You can dive deeper too, adjusting the frame rate, maximum bitrate and more.
What’s perhaps more helpful is the alarm and settings options, which let you control settings to do with the email, on-screen display and motion detection.
For me the email setup was a tad tricky because I use Gmail and the outgoing mail server needed authentication. A bit of Googling quickly got me the right settings though, and I can choose whether to attach the image to sent emails and how often to send them. There’s also timeframes when you’d like to have the camera monitoring movement.

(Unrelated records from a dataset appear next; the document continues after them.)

(* ===== verification/ObserveProps.v ===== *)
(** * Counting and logging what happened

    The metrics are the number of times each thing was observed, and the log is the
    events of the kinds that are switched on, in their order. *)

From stdpp Require Import base tactics list numbers option strings gmap.
From Stdlib Require Import ZArith Lia.
From S2P Require Import Prelude Netip Text Events Pool PoolFacts PoolOps Engine Observe.

Open Scope Z_scope.

(** ** Series *)

Definition packets_series (i : nat) : Series := (packets_total, [nth i directions ""%string]).
Definition bytes_series (i : nat) : Series := (bytes_total, [nth i directions ""%string]).
Definition events_series (i : nat) (k : Kind) (r : Reason) : Series :=
  (events_total, [nth i families ""%string; kind_String k; reason_String r]).

Lemma kind_String_inj k k' : kind_String k = kind_String k' -> k = k'.
Proof. by destruct k, k'. Qed.

Lemma events_series_inj i j k k' r r' :
  (i < 2)%nat -> (j < 2)%nat -> events_series i k r = events_series j k' r' -> i = j /\ k = k' /\ r = r'.
Proof.
  intros Hi Hj. unfold events_series. intros [= Ef Ek Er]. split_and!; [|by apply kind_String_inj|].
  - destruct i as [|[|]], j as [|[|]]; try done; lia.
  - by apply (proj2 (proj2 reason_names_complete)).
Qed.

Lemma kinds_lookup k : all_kinds !! kind_index k = Some k.
Proof. by destruct k. Qed.
Lemma reasons_lookup r : all_reasons !! reason_index r = Some r.
Proof. by destruct r. Qed.
Lemma labels_lookup (l : list string) i : (i < length l)%nat -> l !! i = Some (nth i l ""%string).
Proof. revert i. induction l as [|x l IH]; intros [|i] Hi; cbn in *; [lia|lia|done|]. apply IH. lia. Qed.

Lemma familyIndex_lt f : (familyIndex f < 2)%nat.
Proof. unfold familyIndex. case_match; lia. Qed.

(** ** One call *)

(** The value of a series. *)
Definition value (s : Series) (w : World) : Z := default 0 (w_series w !! s).

(** A series that grew. *)
Definition grown (s : Series) (n : Z) (w : World) : World := w_set_series (fun m => <[s := default 0 (m !! s) + n]> m) w.

Lemma value_grown s t n w : value s (grown t n w) = value s w + (if decide (s = t) then n else 0).
Proof.
  unfold value, grown. cbn. destruct (decide (s = t)) as [->|Hne].
  - by rewrite lookup_insert_eq.
  - rewrite lookup_insert_ne by done. lia.
Qed.

Lemma Metrics_Translated_run f n w :
  Metrics_Translated NewMetrics f n w = Ok (tt, grown (bytes_series (familyIndex f)) n (grown (packets_series (familyIndex f)) 1 w)).
Proof.
  pose proof (familyIndex_lt f) as Hf. unfold Metrics_Translated, NewMetrics, at_index. cbn [mt_packets mt_bytes].
  rewrite !list_lookup_fmap, labels_lookup by done. reflexivity.
Qed.

Lemma Metrics_Event_run e w :
  Metrics_Event NewMetrics e w = Ok (tt, grown (events_series (familyIndex (e_Family e)) (e_Kind e) (e_Reason e)) 1 w).
Proof.
  pose proof (familyIndex_lt (e_Family e)) as Hf. unfold Metrics_Event.
  pose proof (lookup_lt_Some _ _ _ (kinds_lookup (e_Kind e))) as Hk. pose proof (lookup_lt_Some _ _ _ (reasons_lookup (e_Reason e))) as Hr.
  rewrite (proj2 (Nat.leb_gt NumKinds _)) by exact Hk. rewrite (proj2 (Nat.leb_gt NumReasons _)) by exact Hr. cbn [orb].
  unfold NewMetrics, at_index. cbn [mt_events]. rewrite list_lookup_fmap, labels_lookup by done. cbn [fmap option_fmap option_map lift].
  unfold mbind, M_bind, lift. rewrite list_lookup_fmap, kinds_lookup. cbn [fmap option_fmap option_map].
  rewrite list_lookup_fmap, reasons_lookup. reflexivity.
Qed.

(** The line of an event. *)
Definition line_of (e : Event) : LogLine :=
  if bool_decide (e_Kind e = KindDynamic) then LogDynamic (reason_String (e_Reason e)) (e_Src e) (e_Dst e)
  else LogPacket ("packet " +:+ kind_String (e_Kind e)) (reason_String (e_Reason e)) (FormatInt (e_Family e))
         (e_Src e) (e_Dst e) (e_Proto e) (e_Length e).

(** The kinds that are switched on. *)
Definition kinds_on (ks : list Kind) (w : World) : Prop := forall k, w_kinds w !! kind_index k = Some (bool_decide (k ∈ ks)).

Lemma SetKinds_on ks w : kinds_on ks (SetKinds ks w).
Proof.
  intros k. unfold SetKinds. cbn [w_set_kinds w_kinds].
  assert (G : forall (l : list Kind) (arr : list bool) (on : list Kind), (forall k, arr !! kind_index k = Some (bool_decide (k ∈ on))) ->
    forall k, foldl (fun arr k => if (kind_index k <? NumKinds)%nat then <[kind_index k := true]> arr else arr) arr l !! kind_index k
      = Some (bool_decide (k ∈ on ++ l))).
  { induction l as [|x l IH]; intros arr on Harr k'; cbn [foldl]; [by rewrite app_nil_r|].
    rewrite (cons_middle x on l), app_assoc. apply IH. clear k'. intros k'.
    assert (Hx : (kind_index x <? NumKinds)%nat = true) by (by destruct x). rewrite Hx.
    destruct (decide (k' = x)) as [->|Hne].
    - rewrite list_lookup_insert_eq by (by eapply lookup_lt_Some). f_equal. symmetry. apply bool_decide_eq_true_2. set_solver.
    - rewrite list_lookup_insert_ne by (by intros E; apply Hne; destruct x, k'). rewrite Harr. f_equal. apply bool_decide_ext. set_solver. }
  apply (G ks _ []). intros k'. by destruct k'.
Qed.

Lemma PacketLogger_Event_run ks e w :
  kinds_on ks w -> PacketLogger_Event e w = Ok (tt, if bool_decide (e_Kind e ∈ ks) then w_write (line_of e) w else w).
Proof.
  intros Hk. unfold PacketLogger_Event, line_of.
  pose proof (lookup_lt_Some _ _ _ (kinds_lookup (e_Kind e))) as Hlt.
  rewrite (proj2 (Nat.leb_gt NumKinds _)) by exact Hlt. unfold gets, at_index, mbind, M_bind, lift. rewrite Hk.
  case_bool_decide; cbn [negb]; [|done]. by case_bool_decide.
Qed.

(** ** Many calls *)

Definition total (g : obs -> Z) (l : list obs) : Z := foldr (fun o n => g o + n) 0 l.

Definition packet_of (i : nat) (o : obs) : Z :=
  match o with OTranslated f _ => if decide (familyIndex f = i) then 1 else 0 | OEvent _ => 0 end.
Definition bytes_of (i : nat) (o : obs) : Z :=
  match o with OTranslated f n => if decide (familyIndex f = i) then n else 0 | OEvent _ => 0 end.
Definition event_of (i : nat) (k : Kind) (r : Reason) (o : obs) : Z :=
  match o with
  | OTranslated _ _ => 0
  | OEvent e => if decide (familyIndex (e_Family e) = i /\ e_Kind e = k /\ e_Reason e = r) then 1 else 0
  end.
Definition logged (ks : list Kind) (o : obs) : option LogLine :=
  match o with OEvent e => if bool_decide (e_Kind e ∈ ks) then Some (line_of e) else None | OTranslated _ _ => None end.

(** What a world holds more than another, after some calls. *)
Record counted (ks : list Kind) (l : list obs) (w w' : World) : Prop := {
  ct_packets : forall i, (i < 2)%nat -> value (packets_series i) w' = value (packets_series i) w + total (packet_of i) l;
  ct_bytes : forall i, (i < 2)%nat -> value (bytes_series i) w' = value (bytes_series i) w + total (bytes_of i) l;
  ct_events : forall i k r, (i < 2)%nat -> value (events_series i k r) w' = value (events_series i k r) w + total (event_of i k r) l;
  ct_log : w_log w' = w_log w ++ omap (logged ks) l;
  ct_kinds : w_kinds w' = w_kinds w;
}.

Lemma labels_inj (l : list string) i j :
  bool_decide (NoDup l) = true -> (i < length l)%nat -> (j < length l)%nat -> nth i l ""%string = nth j l ""%string -> i = j.
Proof.
  intros Hn%bool_decide_eq_true_1 Hi Hj E. eapply NoDup_lookup; [exact Hn|by apply labels_lookup|]. rewrite E. by apply labels_lookup.
Qed.

Lemma counted_translated ks f n w :
  counted ks [OTranslated f n] w (grown (bytes_series (familyIndex f)) n (grown (packets_series (familyIndex f)) 1 w)).
Proof.
  pose proof (familyIndex_lt f) as Hf. constructor; try done; cbn [total foldr packet_of bytes_of event_of].
  - intros i Hi. rewrite !value_grown, (decide_False (P := packets_series i = bytes_series _)) by done.
    destruct (decide (packets_series i = _)) as [[= E]|Hne].
    + rewrite decide_True; [lia|]. symmetry. by apply (labels_inj directions).
    + rewrite decide_False; [lia|]. by intros <-.
  - intros i Hi. rewrite !value_grown, (decide_False (P := bytes_series i = packets_series _)) by done.
    destruct (decide (bytes_series i = _)) as [[= E]|Hne].
    + rewrite decide_True; [lia|]. symmetry. by apply (labels_inj directions).
    + rewrite decide_False; [lia|]. by intros <-.
  - intros i k r Hi. rewrite !value_grown, !decide_False by done. lia.
  - cbn. by rewrite app_nil_r.
Qed.

Lemma counted_event ks e w :
  counted ks [OEvent e] w
    (let w1 := grown (events_series (familyIndex (e_Family e)) (e_Kind e) (e_Reason e)) 1 w in
     if bool_decide (e_Kind e ∈ ks) then w_write (line_of e) w1 else w1).
Proof.
  pose proof (familyIndex_lt (e_Family e)) as Hf. cbv zeta.
  set (w1 := grown _ 1 w). set (w2 := if bool_decide _ then _ else _).
  assert (E : forall s, value s w2 = value s w1) by (intros s; unfold w2; by case_bool_decide).
  constructor; cbn [total foldr packet_of bytes_of event_of omap list_omap logged].
  - intros i Hi. unfold w1 in E. rewrite E, value_grown, decide_False by done. lia.
  - intros i Hi. unfold w1 in E. rewrite E, value_grown, decide_False by done. lia.
  - intros i k r Hi. unfold w1 in E. rewrite E, value_grown. destruct (decide (events_series i k r = _)) as [Es|Hne].
    + apply events_series_inj in Es as (-> & -> & ->); [|done|done]. rewrite decide_True by done. lia.
    + rewrite decide_False; [lia|]. by intros (<- & <- & <-).
  - unfold w2. case_bool_decide; cbn; by rewrite ?app_nil_r.
  - unfold w2. by case_bool_decide.
Qed.

Lemma counted_trans ks l1 l2 w1 w2 w3 : counted ks l1 w1 w2 -> counted ks l2 w2 w3 -> counted ks (l1 ++ l2) w1 w3.
Proof.
  assert (T : forall g l l', total g (l ++ l') = total g l + total g l').
  { intros g l l'. induction l as [|o l IH]; [done|]. cbn [app total foldr]. fold (total g (l ++ l')) (total g l). lia. }
  intros [A1 A2 A3 A4 A5] [B1 B2 B3 B4 B5]. constructor.
  - intros i Hi. rewrite T, B1, A1 by done. lia.
  - intros i Hi. rewrite T, B2, A2 by done. lia.
  - intros i k r Hi. rewrite T, B3, A3 by done. lia.
  - by rewrite B4, A4, omap_app, app_assoc.
  - congruence.
Qed.

(** One call, to both observers. *)
Lemma daemon_observer_ok ks o w :
  kinds_on ks w -> wp (daemon_observer NewMetrics o) (fun _ w' => counted ks [o] w w') w.
Proof.
  intros Hk. unfold wp, daemon_observer, MultiObserver. cbn [foldr]. unfold mbind, M_bind. destruct o as [f n|e]; cbn [metrics_observer logger_observer].
  - rewrite Metrics_Translated_run. apply counted_translated.
  - rewrite Metrics_Event_run, (PacketLogger_Event_run ks) by done. apply (counted_event ks e w).
Qed.

Lemma observe_counted ks l w :
  kinds_on ks w -> wp (observe (daemon_observer NewMetrics) l) (fun _ w' => counted ks l w w') w.
Proof.
  revert w. induction l as [|o l IH]; intros w Hk; cbn [observe].
  - apply wp_skip. constructor; cbn; try done; intros; rewrite ?app_nil_r; lia || done.
  - apply wp_bind. eapply wp_mono; [by apply daemon_observer_ok|]. intros ? w1 H1.
    assert (Hk1 : kinds_on ks w1) by (intros k; rewrite (ct_kinds _ _ _ _ H1); apply Hk).
    eapply wp_mono; [by apply IH|]. intros ? w2 H2. exact (counted_trans ks [o] l w w1 w2 H1 H2).
Qed.

(** C35: the metrics count what was observed, and the log tells it: after any calls to the
    daemon's observer, nothing panicked, and of every family, kind and reason the counter
    of events has grown by the number of such events, each direction's counters of
    packets and bytes by what was translated, and the log by one line per event of a kind
    that is switched on, in order. *)
Theorem metrics_count ks l w :
  wp (observe (daemon_observer NewMetrics) l) (fun _ w' => counted ks l (SetKinds ks w) w') (SetKinds ks w).
Proof. apply observe_counted, SetKinds_on. Qed.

Ideal if you’re looking at perhaps your driveway or garden and you know that there’ll be expected movement between certain times or on certain days. I chose only to have the camera checking for movement between midnight and 6AM, and you can adjust the sensitivity too.
However, as for further settings – especially FTP – you might need to start looking at the PC app as I couldn’t find a way to set this on my Android handset.
The resulting images from my motion triggers overnight were PLENTIFUL on the first few nights. It got slightly worse when a spider created a web across the front of the lens and it triggered like crazy most of the night. The only solution was to get a brush up onto the web and then perhaps think about re-positioning the camera or adjusting the sensitivity down. The tine, date and camera name is added but you can adjust the name …
Provided you ensure that the stream setting is correct (I put mine onto “Clear”), this produces very good images from the 4 megapixel camera and the IR went quite some distance in my garden to light up the grass some 30 metres away. The setup was quick, simple and easy. The build and even the quality of the rawl plugs that went into the wall was very decent indeed.
I was worried that the app was going to let this down, but it really didn’t. It was a very straightforward app with a friendly interface and a simple GUI, although I did struggle somewhat to understand the sensitivity options (I ended up just putting it up and up until it didn’t capture moths and spiders).
Once I had it setup though, it was all good. A solid, reliable camera with an excellent resolution and it worked well through lots of heavy rainstorms. The only thing I kinda wanted was a longer ethernet cable in the box. It was a tiny 1 metre one, which wasn’t much use.